Tiga sekolah Pasaman Barat tidak dapat soal UN

tiga sekolah mandrasah aliyah negeri di kabupaten pasaman barat, sumbar tak membeli soal ujian nasional 2013 sampai hari ketiga.

siswa ketiga sekolah itu terpaksa tak ikut un pas agenda dan ditentukan. mereka akan melakukan ujian susulan minggu depan, papar kepala jenis studi menengah dinas pendidikan pasaman barat, ahmad hosen pada simpang ampek, kamis.

dia menyatakan ketiga sekolah itu merupakan man kajai kecamatan talamau sebanyak 17 orang, man lembah melintang 22 orang serta man sungai beremas sebanyak 33 orang. melalui jumlah keseluruhan sekitar 72 siswa.

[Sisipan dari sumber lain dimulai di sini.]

(** X26: the file fields of the form always belong together.  After any
    sequence of events on the mounted form, in whatever order the reads
    finish, the file name and the log content are both empty as at the
    start, or they are the name and the text of one and the same chosen
    file.  Reads never touch the test case, which is the text of the last
    edit; the timestamp stays the time the form was mounted; and only
    chosen files are being read.  In any state of the form, a read that
    fails leaves all four fields as they were and shows one alert naming
    the file; a read that succeeds sets the name and the content to those
    of the file read, in one update, and leaves the other two fields. *)
Theorem form_fields_belong_together (now : Z) (events : list Event) :
  let d := formData (ConfirmationForm.run events (mounted now)) in
  ((pathToFile d = EmptyString /\ epsLogContent d = EmptyString)
   \/ (exists file,
         In (Choose (Some file)) events
         /\ pathToFile d = name file /\ epsLogContent d = text file))
  /\ testCaseContent d = lastEdit events EmptyString
  /\ timestamp d = now
  /\ Forall (fun file => In (Choose (Some file)) events)
       (reading (ConfirmationForm.run events (mounted now)))
  /\ (forall f n,
        formData (fst (step f (ReadSettles n Failed))) = formData f
        /\ forall file,
             nth_error (reading f) n = Some file ->
             alerts (fst (step f (ReadSettles n Failed)))
             = (alerts f ++ [("Failed to read file: " ++ name file
                              ++ ". Please ensure it is a valid text-based file.")%string])%list)
  /\ (forall f n file,
        nth_error (reading f) n = Some file ->
        formData (fst (step f (ReadSettles n Loaded)))
        = {| pathToFile := name file;
             epsLogContent := text file;
             testCaseContent := testCaseContent (formData f);
             timestamp := timestamp (formData f) |}
        /\ alerts (fst (step f (ReadSettles n Loaded))) = alerts f).
Proof.
cbv zeta.
assert (Reads : (forall f n,
        formData (fst (step f (ReadSettles n Failed))) = formData f
        /\ forall file,
             nth_error (reading f) n = Some file ->
             alerts (fst (step f (ReadSettles n Failed)))
             = (alerts f ++ [("Failed to read file: " ++ name file
                              ++ ". Please ensure it is a valid text-based file.")%string])%list)
  /\ (forall f n file,
        nth_error (reading f) n = Some file ->
        formData (fst (step f (ReadSettles n Loaded)))
        = {| pathToFile := name file;
             epsLogContent := text file;
             testCaseContent := testCaseContent (formData f);
             timestamp := timestamp (formData f) |}
        /\ alerts (fst (step f (ReadSettles n Loaded))) = alerts f)).
{ split.
  - intros f n. cbn [step]. split.
    + destruct (nth_error (reading f) n); reflexivity.
    + intros file ->. reflexivity.
  - intros f n file H. cbn [step]. rewrite H. split; reflexivity. }
cut ((let d := formData (ConfirmationForm.run events (mounted now)) in
      ((pathToFile d = EmptyString /\ epsLogContent d = EmptyString)
       \/ (exists file,
             In (Choose (Some file)) events
             /\ pathToFile d = name file /\ epsLogContent d = text file))
      /\ testCaseContent d = lastEdit events EmptyString
      /\ timestamp d = now
      /\ Forall (fun file => In (Choose (Some file)) events)
           (reading (ConfirmationForm.run events (mounted now))))).
{ cbv zeta. intros (A & B & C & D). destruct Reads as [R1 R2].
  split; [exact A |]. split; [exact B |]. split; [exact C |]. split; [exact D |].
  split; [exact R1 | exact R2]. }
clear Reads. cbv zeta.
induction events as [|ev events IH] using rev_ind.
- cbn. repeat split; auto.
- rewrite form_run_snoc, lastEdit_snoc.
  destruct IH as (F & T & Ts & R).
  assert (F' : (pathToFile (formData (ConfirmationForm.run events (mounted now))) = EmptyString
                /\ epsLogContent (formData (ConfirmationForm.run events (mounted now)))
                   = EmptyString)
               \/ (exists file,
                     In (Choose (Some file)) (events ++ [ev])
                     /\ pathToFile (formData (ConfirmationForm.run events (mounted now)))
                        = name file
                     /\ epsLogContent (formData (ConfirmationForm.run events (mounted now)))
                        = text file)).
  { destruct F as [F | (file & I & E)]; [now left | right].
    exists file. split; [apply in_or_app; now left | exact E]. }
  assert (R' : Forall (fun file => In (Choose (Some file)) (events ++ [ev]))
                 (reading (ConfirmationForm.run events (mounted now)))).
  { apply Forall_forall. intros file I. apply in_or_app. left.
    exact (proj1 (Forall_forall _ _) R file I). }
  clear F R. destruct (ConfirmationForm.run events (mounted now)) as [d rd al].
  cbn [formData reading] in *.
  destruct ev as [[chosen |] | n outcome | value |]; cbn [step fst handleFileChange
    handleTestCaseChange formData reading pathToFile epsLogContent testCaseContent timestamp].
  + repeat split; auto. apply Forall_app. split; [exact R' |].
    constructor; [| constructor]. apply in_or_app. right. now left.
  + repeat split; auto.
  + destruct (nth_error rd n) as [file |] eqn:N;
      [| cbn [fst formData reading]; repeat split; auto].
    assert (Chosen : In (Choose (Some file)) (events ++ [ReadSettles n outcome]))
      by exact (proj1 (Forall_forall _ _) R' file (nth_error_In _ _ N)).
    assert (Rest : Forall (fun file => In (Choose (Some file))
                                          (events ++ [ReadSettles n outcome]))
                     (firstn n rd ++ skipn (S n) rd)%list).
    { apply Forall_forall. intros x I.
      exact (proj1 (Forall_forall _ _) R' x (in_removed _ _ _ I)). }
    destruct outcome;
      cbn [fst fileRead readFileAsText formData reading pathToFile epsLogContent
           testCaseContent timestamp].
    * split; [| repeat split; auto].
      right. exists file. split; [exact Chosen | split; reflexivity].
    * repeat split; auto.
  + repeat split; auto.
  + destruct (startDisabled d); [cbn [fst formData reading]; repeat split; auto |].
    destruct (handleSubmit d); cbn [fst formData reading]; repeat split; auto.
Qed.
#[export] Instance op_ok_dec N o : Decision (op_ok N o).
Proof. destruct o; simpl; apply _. Defined.

(** Run the calls in order; [None] when one of them panics. *)
Fixpoint run_ops `{BuildProfile} (ops : list ser_op) (b : serbuf) : option serbuf :=
  match ops with
  | [] => Some b
  | o :: ops' =>
      match run_op o b with
      | (SPanic, _) => None
      | (_, b') => run_ops ops' b'
      end
  end.

Lemma discard_safe {A} (m : SerM A) : safe m → safe (discard m).
Proof. intros. apply safe_bind; auto using safe_ret. Qed.

Lemma run_op_safe `{BuildProfile} o b : op_ok (capacity b) o → wf b →
  (run_op o b).1 ≠ SPanic ∧ wf (run_op o b).2 ∧ capacity (run_op o b).2 = capacity b.
Proof.
  intros Ho Hb. assert (safe (run_op o) ∨ ∃ n, o = OSerSkip n ∨ o = OMoveSer n) as [Hs|(n & [-> | ->])]; [|by apply Hs|by apply serialize_skip_safe|].
  - destruct o; simpl in Ho; try (right; eexists; by auto); left; simpl; try apply discard_safe;
      try (by apply safe_bind; [apply reset_safe|intros _; apply deserialize_skip_safe]);
      eauto using serialize_uint_safe, serialize_bool_safe, serialize_bytes_safe,
        serialize_buffer_safe, deserialize_uint_safe, deserialize_sint_safe,
        deserialize_bool_safe, deserialize_bytes_safe, deserialize_buffer_safe, deserialize_skip_safe,
        set_buff_safe, set_buff_len_safe, copy_raw_safe, copy_raw_offset_safe;
      try apply reset_safe.
    unfold serialize_size. apply safe_if; intros _; [apply safe_fail|apply serialize_uint_safe].
  - destruct (proj1 reset_safe b Hb) as (_ & Hw & Hc). apply (serialize_skip_safe n (SerBuf (data b) 0 0)); done.
Qed.
(** C29. The circular buffer refines a bounded byte sequence: for every
    positive store size that can be allocated ([isize::MAX] bytes) and every
    list of calls, the ring never panics, and its statuses, the bytes and
    big-endian words it returns, and its final content are exactly those of a
    sequence that is appended to at the back, dropped at the front by
    [rotate] and at the back by [trim]; an append succeeds exactly when it
    fits the full store.  The offset of a peek and the number of bytes it
    wants add up to a [usize]; past that the sum in the check overflows, see
    [peek_wraps]. *)
Theorem ring_refines_sequence `{BuildProfile} (size : nat) (ops : list ring_op)
    (Hsize : 0 < size) (Hmax : (Z.of_nat size ≤ ISIZE_MAX)%Z) (Hops : Forall ring_op_ok ops) :
  ∃ outs r, (r0 ← ring_new size; run_ring ops r0) = Ret (outs, r) ∧
            spec_ring size ops [] = (outs, contents r).
Proof.
  destruct (ring_new_ok size Hsize Hmax) as (r0 & -> & Hr0 & Hc0 & Hcap & _). cbn.
  destruct (run_ring_refines ops r0 Hr0 Hops) as (outs & r & Hrun & _ & Hspec).
  exists outs, r. split; [done|]. by rewrite <- Hspec, Hcap, Hc0.
Qed.

Lemma ring_refines_sequence_witness :
  let P := true : BuildProfile in
  ∃ outs r, (r0 ← ring_new 5; run_ring [RSerialize [1; 2; 3; 4]%Z; RRotate 3; RSerialize [5; 6; 7]%Z;
                                        RPeekU32 0; RPeekU8 9; RSerialize [8; 9]%Z] r0) = Ret (outs, r) ∧
            spec_ring 5 [RSerialize [1; 2; 3; 4]%Z; RRotate 3; RSerialize [5; 6; 7]%Z;
                         RPeekU32 0; RPeekU8 9; RSerialize [8; 9]%Z] [] = (outs, contents r).
Proof.
  intros P. apply ring_refines_sequence; [lia|unfold ISIZE_MAX; lia|]. repeat constructor; unfold is_byte, usize_ok; simpl; lia.
Defined.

menurutnya kekurangan soal itu telah berlangsung sejak hari pertama un diselenggarakan. kesalahan itu bukan pada tingkat kabupaten ataupun panitia kabupaten. tapi, akibat tidak datangnya soal daripada pemerintah pusat.

Informasi Lainnya:

sejak hari pertama telah 72 orang siswa dan tidak ikut un. kita terpaksa menanti soal ujian daripada pusat. sedangkan agar sekolah lain telah melaksanakan ujian, katanya.

dia menunjukan ketiga sekolah tersebut tidak banyak satupun soal dan datang. sementara di sekolah lain juga mengalami kekurangan soal tapi baru dapat difotokopi karena jumlahnya cuma beberapa orang.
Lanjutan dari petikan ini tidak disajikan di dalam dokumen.